WORK TO COMPLETE – Find every line below where the word "followed" occurs, then give how many you found and nothing else.

DATASET RECORDS –

════════════════

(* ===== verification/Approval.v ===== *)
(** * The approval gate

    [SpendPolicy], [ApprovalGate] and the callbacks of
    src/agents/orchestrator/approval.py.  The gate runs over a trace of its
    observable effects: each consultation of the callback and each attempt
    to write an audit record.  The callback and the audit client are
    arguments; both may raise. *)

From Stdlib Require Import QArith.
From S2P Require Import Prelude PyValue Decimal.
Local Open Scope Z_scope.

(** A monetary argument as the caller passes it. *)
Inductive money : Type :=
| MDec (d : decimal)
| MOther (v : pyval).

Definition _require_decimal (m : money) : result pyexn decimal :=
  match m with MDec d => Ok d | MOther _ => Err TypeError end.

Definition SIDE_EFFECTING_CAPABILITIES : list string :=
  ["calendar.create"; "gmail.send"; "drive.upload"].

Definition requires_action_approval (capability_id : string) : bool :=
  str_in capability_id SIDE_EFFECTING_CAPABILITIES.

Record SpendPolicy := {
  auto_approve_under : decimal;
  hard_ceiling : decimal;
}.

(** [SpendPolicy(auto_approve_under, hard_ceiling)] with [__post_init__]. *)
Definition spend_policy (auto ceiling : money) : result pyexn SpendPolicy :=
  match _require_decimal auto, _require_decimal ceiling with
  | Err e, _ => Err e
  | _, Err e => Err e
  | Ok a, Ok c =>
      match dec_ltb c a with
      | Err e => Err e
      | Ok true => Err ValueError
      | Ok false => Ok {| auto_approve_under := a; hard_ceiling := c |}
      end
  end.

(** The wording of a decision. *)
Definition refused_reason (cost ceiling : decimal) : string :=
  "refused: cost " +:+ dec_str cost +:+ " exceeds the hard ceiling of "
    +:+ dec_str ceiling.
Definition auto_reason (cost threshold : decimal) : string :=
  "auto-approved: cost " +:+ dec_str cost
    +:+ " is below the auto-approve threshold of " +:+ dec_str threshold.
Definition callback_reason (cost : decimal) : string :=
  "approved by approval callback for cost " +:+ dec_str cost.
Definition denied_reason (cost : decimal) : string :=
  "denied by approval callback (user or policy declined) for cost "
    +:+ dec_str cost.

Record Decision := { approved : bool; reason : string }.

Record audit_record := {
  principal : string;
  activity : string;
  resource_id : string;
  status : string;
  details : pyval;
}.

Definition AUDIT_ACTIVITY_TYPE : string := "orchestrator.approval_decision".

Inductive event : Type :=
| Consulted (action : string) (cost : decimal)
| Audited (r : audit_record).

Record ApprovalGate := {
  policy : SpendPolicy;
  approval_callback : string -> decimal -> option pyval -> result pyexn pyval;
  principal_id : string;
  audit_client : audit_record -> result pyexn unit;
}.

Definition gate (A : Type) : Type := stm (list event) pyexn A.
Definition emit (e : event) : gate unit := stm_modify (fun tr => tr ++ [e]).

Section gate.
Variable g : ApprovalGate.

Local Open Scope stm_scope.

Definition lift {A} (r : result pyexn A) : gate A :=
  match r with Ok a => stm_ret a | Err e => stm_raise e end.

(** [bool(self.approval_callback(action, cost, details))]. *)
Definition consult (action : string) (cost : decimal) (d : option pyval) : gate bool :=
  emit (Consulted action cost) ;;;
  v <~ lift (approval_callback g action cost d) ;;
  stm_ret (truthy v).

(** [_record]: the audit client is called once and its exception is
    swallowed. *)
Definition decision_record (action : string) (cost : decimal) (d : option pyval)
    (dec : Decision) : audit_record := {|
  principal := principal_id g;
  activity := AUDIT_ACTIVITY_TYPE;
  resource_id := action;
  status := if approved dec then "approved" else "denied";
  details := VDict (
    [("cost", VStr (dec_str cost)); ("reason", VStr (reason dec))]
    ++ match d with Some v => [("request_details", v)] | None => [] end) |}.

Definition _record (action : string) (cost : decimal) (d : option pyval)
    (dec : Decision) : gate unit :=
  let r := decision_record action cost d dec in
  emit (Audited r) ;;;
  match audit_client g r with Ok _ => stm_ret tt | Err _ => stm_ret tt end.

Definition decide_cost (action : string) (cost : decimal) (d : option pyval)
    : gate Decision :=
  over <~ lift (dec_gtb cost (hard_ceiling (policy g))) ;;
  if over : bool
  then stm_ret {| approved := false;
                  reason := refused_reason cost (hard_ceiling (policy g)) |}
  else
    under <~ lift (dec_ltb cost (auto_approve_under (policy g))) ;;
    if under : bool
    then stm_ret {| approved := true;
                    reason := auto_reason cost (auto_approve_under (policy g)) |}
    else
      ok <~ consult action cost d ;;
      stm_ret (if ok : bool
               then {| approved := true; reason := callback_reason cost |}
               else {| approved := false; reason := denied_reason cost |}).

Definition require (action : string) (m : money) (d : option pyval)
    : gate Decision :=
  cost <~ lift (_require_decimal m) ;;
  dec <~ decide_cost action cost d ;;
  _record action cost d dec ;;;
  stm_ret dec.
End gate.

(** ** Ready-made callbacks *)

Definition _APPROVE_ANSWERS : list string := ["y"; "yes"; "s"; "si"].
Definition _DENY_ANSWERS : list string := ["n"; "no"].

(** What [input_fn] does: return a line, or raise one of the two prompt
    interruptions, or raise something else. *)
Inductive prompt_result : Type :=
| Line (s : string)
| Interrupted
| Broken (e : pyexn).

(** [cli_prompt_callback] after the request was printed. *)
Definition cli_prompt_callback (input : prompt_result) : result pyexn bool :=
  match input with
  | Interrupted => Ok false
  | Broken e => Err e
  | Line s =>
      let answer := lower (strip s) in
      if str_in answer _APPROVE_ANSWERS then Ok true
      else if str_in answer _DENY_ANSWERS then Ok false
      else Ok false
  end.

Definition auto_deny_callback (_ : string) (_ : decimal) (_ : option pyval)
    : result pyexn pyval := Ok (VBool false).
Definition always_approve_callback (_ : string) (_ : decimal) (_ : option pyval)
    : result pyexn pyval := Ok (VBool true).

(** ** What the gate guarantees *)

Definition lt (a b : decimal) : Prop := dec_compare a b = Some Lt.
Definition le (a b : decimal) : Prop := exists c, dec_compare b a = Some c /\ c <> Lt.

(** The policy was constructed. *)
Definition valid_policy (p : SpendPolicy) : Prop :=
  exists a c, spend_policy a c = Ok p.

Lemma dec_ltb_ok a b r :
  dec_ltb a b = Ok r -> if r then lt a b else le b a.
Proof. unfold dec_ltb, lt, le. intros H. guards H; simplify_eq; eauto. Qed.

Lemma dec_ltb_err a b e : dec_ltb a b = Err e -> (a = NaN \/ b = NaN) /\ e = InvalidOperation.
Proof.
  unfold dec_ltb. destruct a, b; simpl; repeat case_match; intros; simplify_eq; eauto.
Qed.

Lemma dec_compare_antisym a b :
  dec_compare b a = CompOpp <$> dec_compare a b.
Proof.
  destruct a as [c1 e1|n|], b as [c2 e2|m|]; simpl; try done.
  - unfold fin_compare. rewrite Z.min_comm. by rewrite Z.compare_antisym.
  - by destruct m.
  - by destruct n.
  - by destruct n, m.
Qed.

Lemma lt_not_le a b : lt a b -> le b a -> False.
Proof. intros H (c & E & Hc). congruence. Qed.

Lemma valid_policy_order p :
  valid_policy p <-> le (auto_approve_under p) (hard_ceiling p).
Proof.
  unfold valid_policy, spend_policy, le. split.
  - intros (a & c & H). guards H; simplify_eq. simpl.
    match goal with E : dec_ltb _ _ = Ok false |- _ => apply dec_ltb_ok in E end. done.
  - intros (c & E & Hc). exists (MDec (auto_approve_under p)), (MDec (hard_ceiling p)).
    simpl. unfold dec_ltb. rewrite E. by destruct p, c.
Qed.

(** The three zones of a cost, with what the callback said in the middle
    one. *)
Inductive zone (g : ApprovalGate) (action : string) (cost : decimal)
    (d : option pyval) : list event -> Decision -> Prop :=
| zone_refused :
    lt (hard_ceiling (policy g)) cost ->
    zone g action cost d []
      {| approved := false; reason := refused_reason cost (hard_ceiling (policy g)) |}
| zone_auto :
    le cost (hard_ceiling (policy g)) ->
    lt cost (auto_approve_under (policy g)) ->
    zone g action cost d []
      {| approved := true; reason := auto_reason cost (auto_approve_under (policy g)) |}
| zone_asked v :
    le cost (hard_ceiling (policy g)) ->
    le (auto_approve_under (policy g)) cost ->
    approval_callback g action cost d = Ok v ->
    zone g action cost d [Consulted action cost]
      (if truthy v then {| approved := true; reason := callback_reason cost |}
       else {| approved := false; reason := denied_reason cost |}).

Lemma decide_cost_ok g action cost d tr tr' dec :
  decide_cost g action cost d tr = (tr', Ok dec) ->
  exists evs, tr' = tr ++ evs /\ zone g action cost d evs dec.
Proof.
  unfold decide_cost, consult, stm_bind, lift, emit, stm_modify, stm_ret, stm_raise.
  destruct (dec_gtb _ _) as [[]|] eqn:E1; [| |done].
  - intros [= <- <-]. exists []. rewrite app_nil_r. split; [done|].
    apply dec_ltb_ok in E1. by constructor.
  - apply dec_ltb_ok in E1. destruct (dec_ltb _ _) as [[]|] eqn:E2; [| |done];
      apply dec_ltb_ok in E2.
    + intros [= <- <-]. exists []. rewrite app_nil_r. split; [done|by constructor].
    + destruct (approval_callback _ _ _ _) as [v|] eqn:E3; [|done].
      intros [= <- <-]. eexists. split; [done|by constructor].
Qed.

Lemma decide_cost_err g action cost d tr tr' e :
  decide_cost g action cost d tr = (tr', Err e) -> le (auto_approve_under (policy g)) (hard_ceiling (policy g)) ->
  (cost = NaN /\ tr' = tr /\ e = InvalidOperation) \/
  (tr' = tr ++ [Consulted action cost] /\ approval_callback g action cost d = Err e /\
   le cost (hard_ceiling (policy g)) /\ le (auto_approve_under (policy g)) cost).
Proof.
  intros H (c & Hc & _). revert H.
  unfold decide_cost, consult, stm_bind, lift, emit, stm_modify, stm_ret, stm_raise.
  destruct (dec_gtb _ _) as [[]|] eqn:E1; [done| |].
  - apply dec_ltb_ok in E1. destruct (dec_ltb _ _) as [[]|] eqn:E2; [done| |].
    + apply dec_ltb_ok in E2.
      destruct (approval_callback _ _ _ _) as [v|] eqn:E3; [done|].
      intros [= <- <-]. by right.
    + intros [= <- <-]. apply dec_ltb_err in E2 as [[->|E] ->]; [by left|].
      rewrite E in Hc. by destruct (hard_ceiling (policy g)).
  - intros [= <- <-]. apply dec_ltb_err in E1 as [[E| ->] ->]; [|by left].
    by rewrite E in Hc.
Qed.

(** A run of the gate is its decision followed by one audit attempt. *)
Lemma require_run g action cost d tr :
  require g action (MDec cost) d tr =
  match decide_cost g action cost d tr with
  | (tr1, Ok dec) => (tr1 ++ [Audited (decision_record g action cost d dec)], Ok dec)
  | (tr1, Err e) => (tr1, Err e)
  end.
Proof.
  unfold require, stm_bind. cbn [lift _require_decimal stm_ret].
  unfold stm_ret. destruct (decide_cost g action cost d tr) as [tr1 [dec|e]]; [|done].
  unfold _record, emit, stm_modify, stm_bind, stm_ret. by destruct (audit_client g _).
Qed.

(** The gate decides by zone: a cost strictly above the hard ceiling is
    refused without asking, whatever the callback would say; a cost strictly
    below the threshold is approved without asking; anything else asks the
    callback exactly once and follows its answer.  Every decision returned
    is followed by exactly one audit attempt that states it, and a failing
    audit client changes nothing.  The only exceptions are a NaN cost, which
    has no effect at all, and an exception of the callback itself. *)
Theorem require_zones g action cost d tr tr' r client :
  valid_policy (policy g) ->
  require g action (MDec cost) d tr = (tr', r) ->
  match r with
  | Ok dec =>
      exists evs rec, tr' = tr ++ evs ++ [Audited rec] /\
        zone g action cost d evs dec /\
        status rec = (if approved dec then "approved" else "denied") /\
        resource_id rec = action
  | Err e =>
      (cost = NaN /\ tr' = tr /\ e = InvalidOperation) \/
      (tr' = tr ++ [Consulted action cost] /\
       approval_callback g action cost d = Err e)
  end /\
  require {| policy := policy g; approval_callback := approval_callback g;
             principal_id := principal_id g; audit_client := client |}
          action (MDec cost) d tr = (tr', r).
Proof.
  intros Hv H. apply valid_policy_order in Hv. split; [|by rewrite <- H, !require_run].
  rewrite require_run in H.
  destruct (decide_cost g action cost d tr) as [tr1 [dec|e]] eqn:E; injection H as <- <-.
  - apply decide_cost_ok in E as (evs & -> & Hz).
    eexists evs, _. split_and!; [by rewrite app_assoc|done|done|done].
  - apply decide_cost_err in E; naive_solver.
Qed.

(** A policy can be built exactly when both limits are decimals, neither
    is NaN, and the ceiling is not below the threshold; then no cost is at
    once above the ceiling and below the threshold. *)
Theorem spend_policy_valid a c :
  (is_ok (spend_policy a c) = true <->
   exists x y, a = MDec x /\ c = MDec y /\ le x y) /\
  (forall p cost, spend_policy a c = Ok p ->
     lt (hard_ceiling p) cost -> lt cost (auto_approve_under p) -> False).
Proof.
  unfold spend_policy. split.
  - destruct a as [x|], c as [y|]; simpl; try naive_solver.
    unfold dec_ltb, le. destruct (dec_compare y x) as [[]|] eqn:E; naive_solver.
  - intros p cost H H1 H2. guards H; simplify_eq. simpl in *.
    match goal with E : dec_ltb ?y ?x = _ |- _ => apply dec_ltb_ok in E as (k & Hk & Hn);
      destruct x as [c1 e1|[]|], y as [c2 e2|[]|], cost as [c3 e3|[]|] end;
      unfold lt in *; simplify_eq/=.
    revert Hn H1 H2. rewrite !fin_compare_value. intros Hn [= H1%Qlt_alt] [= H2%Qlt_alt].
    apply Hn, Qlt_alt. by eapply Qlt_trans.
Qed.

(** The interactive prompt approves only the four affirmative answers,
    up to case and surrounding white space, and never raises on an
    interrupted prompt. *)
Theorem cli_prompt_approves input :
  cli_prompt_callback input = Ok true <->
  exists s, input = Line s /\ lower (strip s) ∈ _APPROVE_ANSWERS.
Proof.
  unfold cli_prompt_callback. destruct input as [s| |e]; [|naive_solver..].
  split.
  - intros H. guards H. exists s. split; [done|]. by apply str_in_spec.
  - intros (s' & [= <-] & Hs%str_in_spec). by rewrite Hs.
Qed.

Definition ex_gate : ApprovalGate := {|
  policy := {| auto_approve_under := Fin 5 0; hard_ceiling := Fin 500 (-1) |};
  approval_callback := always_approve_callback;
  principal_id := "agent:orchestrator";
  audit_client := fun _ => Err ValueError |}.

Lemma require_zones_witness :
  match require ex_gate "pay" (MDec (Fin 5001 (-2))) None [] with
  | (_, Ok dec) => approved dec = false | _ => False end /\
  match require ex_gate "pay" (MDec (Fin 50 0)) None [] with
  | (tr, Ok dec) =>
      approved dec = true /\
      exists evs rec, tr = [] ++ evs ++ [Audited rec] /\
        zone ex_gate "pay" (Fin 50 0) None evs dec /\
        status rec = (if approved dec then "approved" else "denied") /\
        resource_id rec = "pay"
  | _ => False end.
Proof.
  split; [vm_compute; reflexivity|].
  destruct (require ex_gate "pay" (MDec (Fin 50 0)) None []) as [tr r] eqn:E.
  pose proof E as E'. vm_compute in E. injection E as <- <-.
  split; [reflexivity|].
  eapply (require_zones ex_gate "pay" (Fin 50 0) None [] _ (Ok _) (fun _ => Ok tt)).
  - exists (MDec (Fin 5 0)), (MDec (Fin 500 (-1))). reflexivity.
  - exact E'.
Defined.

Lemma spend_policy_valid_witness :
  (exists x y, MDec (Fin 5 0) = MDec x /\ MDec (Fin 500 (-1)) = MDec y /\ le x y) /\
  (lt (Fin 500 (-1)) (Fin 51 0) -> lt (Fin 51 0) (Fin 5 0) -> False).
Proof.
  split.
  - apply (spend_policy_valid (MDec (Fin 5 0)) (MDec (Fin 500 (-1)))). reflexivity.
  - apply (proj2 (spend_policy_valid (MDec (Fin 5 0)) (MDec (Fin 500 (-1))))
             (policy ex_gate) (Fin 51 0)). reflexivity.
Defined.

════════════════

SOLUTION TO THIS TASK – 2